Está chegando hoje às livrarias a primeira parte de "Memórias do Presente/100 Entrevistas do Mais!", obra que reproduz conversas com grandes artistas do Brasil e do resto do mundo.

"Conhecimento das Artes" é o subtítulo deste primeiro volume, que reúne 51 entrevistas sobre cinema, literatura, crítica, artes plásticas, fotografia, arquitetura, teatro, música e dança. "Artes do Conhecimento", o segundo tomo, a ser lançado em julho, completa o trabalho com pingue-pongues com filósofos, cientistas, historiadores, economistas, antropólogos, políticos.

As cem entrevistas foram escolhidas por Adriano Schwartz, editor do Mais! há três anos e desde 1995 no caderno. Para tanto, ele examinou uma a uma as mais de 500 edições do suplemento dominical, que completou uma década no ano passado.

O jornalista vê como marca mais forte do conjunto de conversas "a idéia de formação": "Seja em seu sentido mais abrangente (a rememoração dos acontecimentos decisivos de uma vida desde a infância), seja em sentidos mais específicos, a formação de uma idéia, de uma obra, de uma obsessão", afirma.

Com objetivo muito mais histórico do que conjuntural, os textos rememoram, por exemplo, a criação de Brasília, por seu desenhista Lúcio Costa, a constituição de um cinema brasileiro, da boca de Nelson Pereira dos Santos, o Big Bang da poesia concreta, em depoimentos de seus três fundadores, Augusto e Haroldo de Campos e Décio Pignatari.

E os tête-à-têtes não ficam só nas raízes do Brasil. O espanhol Pedro Almodóvar, em sua primeira grande entrevista no país, fala da influência da literatura em seu cinema, o americano John Cage comenta (e silencia) o silêncio de sua música, o italiano Umberto Eco afirma que foi um educador toda a sua vida, tanto nas teorias quanto em seus romances.

"Todo esse material estava dormindo nos arquivos", diz Arthur Nestrovski, editor da Publifolha, que está lançando os livros. Idealizador do projeto, como uma espécie de sequência de "Figuras do Brasil" (Publifolha), volume organizado por ele com textos de expoentes da cultura brasileira publicados nos 80 anos da Folha, Nestrovski protagoniza também momentos curiosos desses pingue-pongues (quando um dos "tenistas" pega a bolinha pra si).

Em uma entrevista com o ensaísta Haroldo Bloom, ele termina a conversa dando ao autor de "O Cânone Ocidental" uma tradução que fizera de texto do argentino Macedonio Fernández. Bloom terminaria o livro que escrevia à época com essa citação.
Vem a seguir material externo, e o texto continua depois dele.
Lemma absorption_score_formula_witness :
  lookup "Iron" nutrients
  = Some [("SCFA", 0.4); ("pH_reduction", 0.3); ("Barrier_support", 0.2);
          ("Siderophore", -0.6)]%string
  /\ exists x,
      absorption_score ["faecalibacterium_sp"; "escherichia_coli"]%string
        [("faecalibacterium_sp", Some (Fin 0.5)); ("escherichia_coli", Some (Fin 0.3))]%string
        "Iron" true = Ok (Fin x)
      /\ x == raw_spec ["faecalibacterium_sp"; "escherichia_coli"]%string
               [("SCFA", 0.4); ("pH_reduction", 0.3); ("Barrier_support", 0.2);
                ("Siderophore", -0.6)]%string
               [("faecalibacterium_sp", Some (Fin 0.5));
                ("escherichia_coli", Some (Fin 0.3))]%string / (0.5 + (0.3 + 0)).
Proof.
  split; [reflexivity|].
  exact (proj1 (proj2 (absorption_score_formula
                         ["faecalibacterium_sp"; "escherichia_coli"]%string
                         [("faecalibacterium_sp", Some (Fin 0.5));
                          ("escherichia_coli", Some (Fin 0.3))]%string
                         "Iron" _ eq_refl))
               (0.5 + (0.3 + 0)) eq_refl eq_refl).
Defined.
(** ** Where the code departs from the claims *)

(** C1 on the code.  [toggleFoldAll(['paths', '*'])] on a tree whose [paths]
    node has the children [/pets] (unfolded) and [/users] (folded): both
    children keep their markers.  For each child name the callback is handed
    [walkToNode([name])], a walk from the root of the tree, because
    [path.splice(0, -1)] is the empty array: the name is created at the top
    level and the root's own marker is toggled, once per child.  The two
    listeners are each called once, without arguments. *)
Theorem toggleFoldAll_paths_children_untouched :
  splice ["paths"; "*"] 0 (-1) = ([], ["paths"; "*"])
  /\ exists s',
      toggleFoldAll (AnArray ["paths"; "*"]) (loaded two_paths) =
      Some (Outcome s' (AnArray ["paths"; "*"]) (Ok tt))
      /\ tree s' =
         VObj [("paths", VObj [(marker, VBool false);
                               ("/pets", fresh_node);
                               ("/users", folded_node)]);
               ("/pets", fresh_node);
               (marker, VBool false);
               ("/users", fresh_node)]
      /\ read_marker (tree s') ["paths"; "/pets"] = Some (VBool false)
      /\ read_marker (tree s') ["paths"; "/users"] = Some (VBool true)
      /\ invoked s' = [(1, NoArguments); (2, NoArguments)].
Proof. split; [reflexivity|]. eexists. repeat split. Qed.
Lemma coach_generate_quiet bound now P ws s :
  (ws_id ws < bound)%nat ->
  Forall (quiet bound) (fst (coach_generate cfg now P ws s)).
Proof.
  intros Hlt. unfold coach_generate.
  destruct (userPrompt _ _) as [prompt|]; [|constructor].
  destruct (simulated cfg); [repeat constructor; exact Hlt|].
  destruct (chat_complete _ _ _ _); repeat constructor; exact Hlt.
Qed.

Lemma commentary_session_quiet bound now P ws st :
  (ws_id ws < bound)%nat ->
  Forall (quiet bound) (snd (fst (commentary_session cfg now P ws st))).
Proof.
  intros Hlt.
  destruct (commentary_session_cases cfg now P ws st)
    as [->|(meta & Hmeta & Hdue)]; [constructor|].
  rewrite (commentary_session_due cfg now P ws st meta Hmeta Hdue).
  destruct (consume _ _ _ _) as [[] store]; cbn zeta iota.
  - pose proof (commentary_generate_quiet bound now P ws (lastState meta) Hlt)
      as Hall.
    destruct (commentary_generate _ _ _ _ _) as [effects c]. exact Hall.
  - repeat constructor. exact Hlt.
Qed.

Lemma coach_session_quiet bound now P ws st :
  (ws_id ws < bound)%nat ->
  Forall (quiet bound) (snd (fst (coach_session cfg now P ws st))).
Proof.
  intros Hlt.
  destruct (coach_session_cases cfg now P ws st)
    as [->|(meta & Hmeta & Hdue)]; [constructor|].
  rewrite (coach_session_due cfg now P ws st meta Hmeta Hdue).
  destruct (consume _ _ _ _) as [[] store]; cbn zeta iota.
  - pose proof (coach_generate_quiet bound now P ws (lastState meta) Hlt)
      as Hall.
    destruct (coach_generate _ _ _ _ _) as [effects c]. exact Hall.
  - repeat constructor. exact Hlt.
Qed.
(* ===== verification/RustStr.v ===== *)
(** * Rust strings

    A [str] is the list of the Unicode scalar values of a Rust [&str]/[String];
    [utf8] gives its bytes.  The functions below are the [str], [char] and
    integer parsing/printing functions of the Rust standard library that the
    modelled code calls, under the names it calls them by.  [split_at_byte] and
    [slice] are byte-indexed slicing, which panics ([None]) off a character
    boundary.  The Unicode tables behind [char::is_alphanumeric] and
    [char::is_alphabetic] are the class [UnicodeTables], of which only the
    facts documented by the standard library are assumed. *)

From stdpp Require Import base list gmap strings numbers sorting.
From Stdlib Require Import Lia Ascii.
From S2P Require Import Prelude.

Definition char := Z.
Abbreviation str := (list Z).

(** ** Literals *)
Fixpoint lit (s : string) : str :=
  match s with
  | EmptyString => []
  | String a s => Z.of_N (N_of_ascii a) :: lit s
  end.

Definition ch (s : string) : char :=
  match s with String a _ => Z.of_N (N_of_ascii a) | EmptyString => 0 end.

(** The double quote, which a literal cannot hold. *)
Definition dquote : char := 34.
Definition LF : char := 10.
Definition CR : char := 13.
Definition TAB : char := 9.

(** ** Characters *)
Definition is_scalar (c : char) : Prop := 0 ≤ c ≤ 55295 ∨ 57344 ≤ c ≤ 1114111.
#[export] Instance is_scalar_dec c : Decision (is_scalar c).
Proof. unfold is_scalar. apply _. Defined.

Abbreviation valid_str := (Forall is_scalar).

(** [char::is_control]: general category Cc. *)
Definition is_control (c : char) : bool := (c <? 32) || ((127 <=? c) && (c <=? 159)).

(** [char::is_whitespace]: the property White_Space. *)
Definition is_whitespace (c : char) : bool :=
  ((9 <=? c) && (c <=? 13)) || (c =? 32) || (c =? 133) || (c =? 160) || (c =? 5760)
  || ((8192 <=? c) && (c <=? 8202)) || (c =? 8232) || (c =? 8233) || (c =? 8239)
  || (c =? 8287) || (c =? 12288).

Definition is_ascii_digit (c : char) : bool := (48 <=? c) && (c <=? 57).
Definition is_ascii_uppercase (c : char) : bool := (65 <=? c) && (c <=? 90).
Definition is_ascii_lowercase (c : char) : bool := (97 <=? c) && (c <=? 122).
Definition is_ascii_alphabetic (c : char) : bool := is_ascii_uppercase c || is_ascii_lowercase c.
Definition is_ascii_alphanumeric (c : char) : bool := is_ascii_alphabetic c || is_ascii_digit c.
(** [is_ascii_whitespace]: space, tab, line feed, form feed, carriage return. *)
Definition is_ascii_whitespace (c : char) : bool :=
  (c =? 32) || (c =? 9) || (c =? 10) || (c =? 12) || (c =? 13).

Definition to_ascii_lowercase_char (c : char) : char := if is_ascii_uppercase c then c + 32 else c.
Definition to_ascii_uppercase_char (c : char) : char := if is_ascii_lowercase c then c - 32 else c.

(** The Unicode tables of the standard library. *)
Class UnicodeTables := {
  is_alphanumeric : char → bool;
  is_alphabetic : char → bool;
  is_alphanumeric_ascii c : 0 ≤ c < 128 → is_alphanumeric c = is_ascii_alphanumeric c;
  is_alphabetic_ascii c : 0 ≤ c < 128 → is_alphabetic c = is_ascii_alphabetic c;
  is_alphanumeric_not_control c : is_alphanumeric c = true → is_control c = false;
  is_alphanumeric_not_whitespace c : is_alphanumeric c = true → is_whitespace c = false;
  is_alphabetic_alphanumeric c : is_alphabetic c = true → is_alphanumeric c = true;
}.

(** Tables that satisfy the laws: ASCII only. *)
Definition ascii_tables : UnicodeTables.
Proof.
  refine {| is_alphanumeric := is_ascii_alphanumeric; is_alphabetic := is_ascii_alphabetic |};
    intros c; try done;
    unfold is_ascii_alphanumeric, is_ascii_alphabetic, is_ascii_uppercase, is_ascii_lowercase,
      is_ascii_digit, is_control, is_whitespace;
    intros H; try (apply not_true_iff_false; intros H'; revert H');
    rewrite ?orb_true_iff, ?andb_true_iff, ?Z.leb_le, ?Z.ltb_lt, ?Z.eqb_eq in *; lia.
Defined.

(** ** UTF-8 *)
Definition utf8_char (c : char) : list Z :=
  if c <? 128 then [c]
  else if c <? 2048 then [192 + c / 64; 128 + c mod 64]
  else if c <? 65536 then [224 + c / 4096; 128 + c / 64 mod 64; 128 + c mod 64]
  else [240 + c / 262144; 128 + c / 4096 mod 64; 128 + c / 64 mod 64; 128 + c mod 64].

Definition len_utf8 (c : char) : Z :=
  if c <? 128 then 1 else if c <? 2048 then 2 else if c <? 65536 then 3 else 4.

(** [str::as_bytes]. *)
Fixpoint utf8 (s : str) : list Z :=
  match s with [] => [] | c :: s => utf8_char c ++ utf8 s end.

(** [str::len]: the number of bytes. *)
Fixpoint str_len (s : str) : Z :=
  match s with [] => 0 | c :: s => len_utf8 c + str_len s end.

Definition is_continuation (b : Z) : bool := (128 <=? b) && (b <=? 191).

(** [String::from_utf8]: the strict decoder (no overlong form, no surrogate,
    nothing above U+10FFFF). *)
Fixpoint from_utf8 (bs : list Z) : option str :=
  match bs with
  | [] => Some []
  | b0 :: r0 =>
      if (0 <=? b0) && (b0 <? 128) then cons b0 <$> from_utf8 r0
      else if (194 <=? b0) && (b0 <? 224) then
        match r0 with
        | b1 :: r1 =>
            if is_continuation b1 then cons ((b0 - 192) * 64 + (b1 - 128)) <$> from_utf8 r1
            else None
        | _ => None
        end
      else if (224 <=? b0) && (b0 <? 240) then
        match r0 with
        | b1 :: b2 :: r2 =>
            let c := (b0 - 224) * 4096 + (b1 - 128) * 64 + (b2 - 128) in
            if is_continuation b1 && is_continuation b2 && (2048 <=? c)
               && ((c <=? 55295) || (57344 <=? c))
            then cons c <$> from_utf8 r2 else None
        | _ => None
        end
      else if (240 <=? b0) && (b0 <? 245) then
        match r0 with
        | b1 :: b2 :: b3 :: r3 =>
            let c := (b0 - 240) * 262144 + (b1 - 128) * 4096 + (b2 - 128) * 64 + (b3 - 128) in
            if is_continuation b1 && is_continuation b2 && is_continuation b3
               && (65536 <=? c) && (c <=? 1114111)
            then cons c <$> from_utf8 r3 else None
        | _ => None
        end
      else None
  end.

(** ** Slicing by byte offsets *)

(** [s.split_at(n)], [None] where Rust panics. *)
Fixpoint split_at_byte (s : str) (n : Z) : option (str * str) :=
  if n =? 0 then Some ([], s)
  else match s with
  | [] => None
  | c :: s => if n <? len_utf8 c then None
              else prod_map (cons c) id <$> split_at_byte s (n - len_utf8 c)
  end.

Definition is_char_boundary (s : str) (n : Z) : bool :=
  match split_at_byte s n with Some _ => true | None => false end.

(** [&s[a..b]]. *)
Definition slice (s : str) (a b : Z) : option str :=
  if b <? a then None else '(_, t) ← split_at_byte s a; fst <$> split_at_byte t (b - a).

(** ** Searching, splitting, trimming *)
Fixpoint take_while (p : char → bool) (s : str) : str :=
  match s with c :: s => if p c then c :: take_while p s else [] | [] => [] end.

(** [trim_start_matches(p)]. *)
Fixpoint drop_while (p : char → bool) (s : str) : str :=
  match s with c :: s' => if p c then drop_while p s' else s | [] => [] end.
Recordistas em entrevistas deste primeiro volume de "Memórias do Presente", os jornalistas Alcino Leite Neto e José Geraldo Couto, cada um com seis pingue-pongues, também guardam boas histórias de bastidores.

Couto, hoje colunista da Folha, encontrou um João Cabral de Melo Neto amargurado, às voltas com a cegueira. Sofredor de longa data de dores de cabeça, que combatia com quilos de aspirina, o poeta confessou: "Entre a dor de cabeça e a angústia, eu preferia a dor de cabeça". Da sua cabeça, o jornalista não apaga ainda o argentino Adolfo Bioy Casares, já muito doente, com elegante terno e gravata, dentro de casa.

Leite Neto, um dos três editores da história do Mais! (Marcos Augusto Gonçalves, hoje editor de Opinião, completa o trio), não esquece acima de tudo o encontro que armou entre Júlio Bressane e Rogério Sganzerla, nomes máximos brasileiros do "cinema marginal" e há anos afastados. "Foi uma conversa longa. Eles saíram muito emocionados", lembra o hoje editor de Domingo da Folha.

Longos são boa parte dos encontros por trás dos pingue-pongues reunidos no livro. A entrevista com José Celso Martinez Corrêa, na qual o criador do Teatro Oficina fala da racionalidade de seu trabalho, durou seis horas.

Compridas foram ainda as conversas com Chico Buarque, dos quais saíram informações raras, como a de que seu pai, o historiador Sérgio Buarque de Hollanda, teve um filho na Alemanha.

A mesa está armada. Bons pingue-pongues a todos.